According to former Chamber of Deputies member Jerry Tardieu, what Moise is proposing will appear in electoral laws and not be codified in the constitution, which renders them meaningless.
“In both form and substance, the process that led to the drafting of this new constitution is causing problems,” Tardieu wrote in an opinion column. “It leads us towards chaos and instability especially as it aims to put all the powers in the hands of a president-king to the detriment of the legislative and judicial powers.”
If the former representative of Petion-ville is right, this referendum is as stiff as a used rubber band. Furthermore, the most profound changes revolve around the presidency and its power.
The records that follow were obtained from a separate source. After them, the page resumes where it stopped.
(* ===== verification/LifecycleDemo.v ===== *)
(** * Runs of the daemon that meet the hypotheses of [LifecycleSpec] *)

From Stdlib Require Import ZArith.
From stdpp Require Import relations.
From S2P Require Import Prelude Bytes NetAddr SocketAddr Peer Lifecycle LifecycleSpec.

#[local] Open Scope nat_scope.

Definition demo_certificate : result (string * string) := Ok ("giganto", "node1").

Definition demo_settings (retention : Z) : Settings :=
  Settings.mk "cert.pem" "key.pem" [] (SV4 0 38370) (SV4 0 38371) "db" retention (SV4 0 8443)
    "logs" "export" 8000 512 "config.toml" None None.

(** A generation with its four tasks in the given phases *)
Definition demo_gen (n : bool * list Waiter) (reload signal : bool) (web retention publish ingest : Phase) :
    Generation :=
  mk_gen n reload signal
    [(Web, web); (Retention, retention); (PublishServer, publish); (IngestServer, ingest)].

Definition demo_daemon (main : MainPhase) (settings : Z) (gens : list Generation) : Daemon :=
  mk_daemon main (demo_settings settings) (Ok (demo_settings 50)) false gens.
Definition demo_start : Daemon :=
  mk_daemon MSelect (demo_settings 100) (Ok (demo_settings 100)) false
    [demo_gen (false, []) false false Working Working Working Working].

Lemma demo_started : start_daemon demo_certificate (demo_settings 100) = Ok demo_start.
Proof. reflexivity. Qed.

(** The configuration is changed right after the start. *)
Definition demo_changed : Daemon :=
  demo_daemon MSelect 100 [demo_gen (false, []) true false Working Working Working Working].

Lemma demo_changed_run : rtc (Step demo_certificate) demo_start demo_changed.
Proof.
  apply rtc_once.
  exact (StepConfig demo_certificate 0 _ 0 Working (Ok (demo_settings 50)) demo_start eq_refl eq_refl
    ltac:(done)).
Qed.

Lemma demo_changed_reachable : reachable demo_certificate demo_changed.
Proof. exists (demo_settings 100), demo_start. split; [reflexivity|exact demo_changed_run]. Qed.

(** One quiet step of task [i] of generation [k] *)
Ltac task_steps k i rule :=
  eapply rtc_l;
  [eapply (StepTask _ k); [reflexivity|apply TaskQuiet; eapply (rule _ _ i); reflexivity]|].

(** All tasks, or all but the retention task, have come to their [select!]. *)
Definition demo_ready (retention : Phase) (ws : list Waiter) : Daemon :=
  demo_daemon MSelect 100 [demo_gen (false, ws) true false Selecting retention Selecting Selecting].

Lemma demo_all_ready :
  reachable demo_certificate (demo_ready Selecting [Worker 0; Worker 1; Worker 2; Worker 3]).
Proof.
  exists (demo_settings 100), demo_start. split; [reflexivity|].
  etransitivity; [exact demo_changed_run|].
  task_steps 0 0 @TaskPolls. task_steps 0 1 @TaskPolls. task_steps 0 2 @TaskPolls.
  task_steps 0 3 @TaskPolls. apply rtc_refl.
Qed.

(** The retention task is at work during the reload, and the others restart. *)
Definition demo_restarted : Daemon :=
  demo_daemon MSelect 50
    [demo_gen (false, []) false false Working Working Working Working;
     demo_gen (false, []) false true (Woken false) Working (Woken false) Finished].

Lemma demo_restarted_reachable : reachable demo_certificate demo_restarted.
Proof.
  exists (demo_settings 100), demo_start. split; [reflexivity|].
  etransitivity; [exact demo_changed_run|].
  task_steps 0 0 @TaskPolls. task_steps 0 2 @TaskPolls. task_steps 0 3 @TaskPolls.
  eapply rtc_l; [by eapply StepReload|]. eapply rtc_l; [by eapply StepWaits|].
  task_steps 0 3 @TaskCloses. task_steps 0 3 @TaskEnds.
  eapply rtc_l; [by apply StepRestarts|]. apply rtc_refl.
Qed.

(** The generation every run starts with *)
Definition demo_first : Generation :=
  demo_gen (false, []) false false Working Working Working Working.
Definition demo_waiting : Generation :=
  demo_gen (false, [Worker 0; Worker 1; Worker 2; Worker 3]) true false
    Selecting Selecting Selecting Selecting.

Lemma reload_restarts_witness :
  let d := demo_ready Selecting [Worker 0; Worker 1; Worker 2; Worker 3] in
  let d1 := main_reloads (demo_settings 50) demo_waiting [] d in
  reachable demo_certificate d ∧ sn (Quiet demo_certificate) d1 ∧
  ∀ d', rtc (Quiet demo_certificate) d1 d' → nf (Quiet demo_certificate) d' →
    d_main d' = MSelect ∧ d_settings d' = demo_settings 50.
Proof.
  intros d d1. split; [exact demo_all_ready|].
  destruct (reload_restarts demo_certificate d demo_waiting [] (demo_settings 50) demo_first 3
    demo_all_ready eq_refl eq_refl eq_refl eq_refl eq_refl) as (_ & Hsn & Hend).
  - repeat (constructor; [by left|]). constructor.
  - reflexivity.
  - split; [exact Hsn|]. intros d' Hrun Hnf. destruct (Hend d' Hrun Hnf) as (H1 & H2 & _). by split.
Defined.

Lemma missed_reload_hangs_witness :
  reachable demo_certificate demo_changed ∧
  let d := main_reloads (demo_settings 50) (demo_gen (false, []) true false Working Working Working Working)
             [] demo_changed in
  (d_main d = MNotify ∨ d_main d = MWait).
Proof.
  split; [exact demo_changed_reachable|].
  exact (proj1 (missed_reload_hangs demo_certificate demo_changed
    (demo_gen (false, []) true false Working Working Working Working) [] (demo_settings 50) 3 _
    demo_changed_reachable eq_refl eq_refl eq_refl eq_refl eq_refl (rtc_refl _ _))).
Defined.

Lemma left_behind_witness :
  reachable demo_certificate demo_restarted ∧
  ∃ p', p' ≠ Closing ∧ (∀ b, p' ≠ Woken b).
Proof.
  split; [exact demo_restarted_reachable|].
  destruct (left_behind demo_certificate demo_restarted _ 0 1 Retention Working demo_restarted
    demo_restarted_reachable eq_refl eq_refl (or_introl eq_refl) (rtc_refl _ _))
    as (n & g & p' & _ & _ & _ & H1 & H2).
  exists p'. split; [exact H1|exact H2].
Defined.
There are clauses about impeachment. You can’t impeach the president if he violates the law. He can only be reprimanded. You can’t hold him or her accountable on so many fronts.
And to think, back in 1987, Haitian constitutionalists went through pains to ensure that dictatorships would ever be repeated in our history.
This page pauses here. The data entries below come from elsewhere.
(** *** One step of a stream *)
Lemma exec_view kind nk source cf a (s s' : Ingest.Stream) :
  exec kind nk source cf a s = Some s' → is_own a = true → healthy (s_db s) →
  cf ∈ RAW_DATA_COLUMN_FAMILY_NAMES →
  healthy (s_db s') ∧
  ((s_stored s' = s_stored s ∧ ∀ c, cf_view (s_db s') c = cf_view (s_db s) c) ∨
   ∃ raw ts k v, s_recv s = PAppend raw ts k v ∧ s_stored s' = s_stored s ++ [(raw, ts)] ∧
     ∀ c, cf_view (s_db s') c = put_view cf k v (cf_view (s_db s)) c).
Proof.
  intros He Hown Hh Hcf.
  destruct a as [send_ok shutdown|tick send_ok|]; [| |done]; cbn [exec] in He.
  - assert (∀ ok, (∀ s, s_db (ok s) = s_db s ∧ s_stored (ok s) = s_stored s) →
      healthy (s_db (flush_then ok s)) ∧ s_stored (flush_then ok s) = s_stored s ∧
      ∀ c, cf_view (s_db (flush_then ok s)) c = cf_view (s_db s) c) as Hflush.
    { intros ok Hok. destruct (flush_then_healthy ok s Hh) as (db' & Hh' & Hv & ->).
      destruct (Hok (Ingest.set_durable (length (s_stored s)) (Ingest.set_db db' s))) as [-> ->].
      done. }
    unfold recv_step in He. destruct (s_recv s) eqn:Hpc; try done;
      try (match type of He with Some (flush_then ?ok _) = _ =>
             destruct (Hflush ok) as (? & ? & ?); [by intros s0|] end;
           apply (inj Some) in He; rewrite <- He; split; [done|by left]);
      try (injection He as <-; split; [done|by left]);
      unfold ack_then in *; try (injection He as <-; destruct send_ok; (split; [done|by left])).
    + destruct (s_input s) as [|ev rest]; [done|]. injection He as <-.
      unfold recv_event. repeat case_match; (split; [done|by left]).
    + destruct (write_healthy (WPut k value) cf (s_db s) Hh) as (db' & Hw & Hh' & Hv);
        [apply elem_of_app; by left|done|].
      unfold append in He. cbn [store_cf write] in He, Hw. rewrite Hw in He. injection He as <-.
      split; [done|]. right. exists raw, timestamp, k, value. split_and!; [done..|].
      intros c. cbn. rewrite Hv. unfold put_view. done.
    + destruct nk as [nk|]; [|injection He as <-; split; [done|by left]].
      destruct (send_direct_stream _ _ _ _ _ _) as [[[]|] ch']; injection He as <-;
        (split; [done|by left]).
  - assert (s_db s' = s_db s ∧ s_stored s' = s_stored s) as [-> ->]; [|split; [done|by left]].
    unfold hand_step in He. repeat case_match; by simplify_eq.
Qed.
While those accusations have been bandied about loudly on the streets of Haiti’s cities, I believe that this referendum is a ruse for the current regime. It is a blatant effort to buy themselves a get-out-of-jail-free card meant to inoculate them from any past or current grift committed. Donald Trump would be proud and envious of them. But more on that in another conversation.
A losing battle
The reality is that few people would dispute that the constitution needs an upgrade and adapt to fit the 21st-century realities and beyond. At the time of the 1987 writing, the emotions were raw.
Now, the central question remains why this constitutional review is so controversial. To begin with, there is a lack of transparency. The government is playing defense and as the saying goes, “If you’re playing defense, you’re losing.” They are losing.
It begs another question: Are Haiti’s current political woes the result of a weak constitution or due to weak governance. You can draft the perfect constitution, but without good governance, it will go to waste. If you’re dishonest or devious, you can game the best system.
In November 2019, I was in Haiti reporting on the then-upcoming 10-year anniversary of the earthquake, which has now come to define Haiti in the eyes of the international community. I interviewed a young activist who was instrumental in organizing some of the protests that locked down the country.
I asked him what’s the end game for his movement and his thoughts about this country’s future. He told me that the country lacked good governance and that Haiti’s centralized form of government is unsustainable. There are no governors, the country is broken into 10 departments (which are like states in the U.S.), so there is no one controlling local budgets. Decisions are handed down from the capital.
He said a system under which a governor can make decisions for his or her department would be more manageable because accountability would rest on local officials who would manage their own budget. Under this system, he told me, departments would compete, and the competition in turn, would lead to a better country where decisions are not dictated from the lords of Port-au-Prince.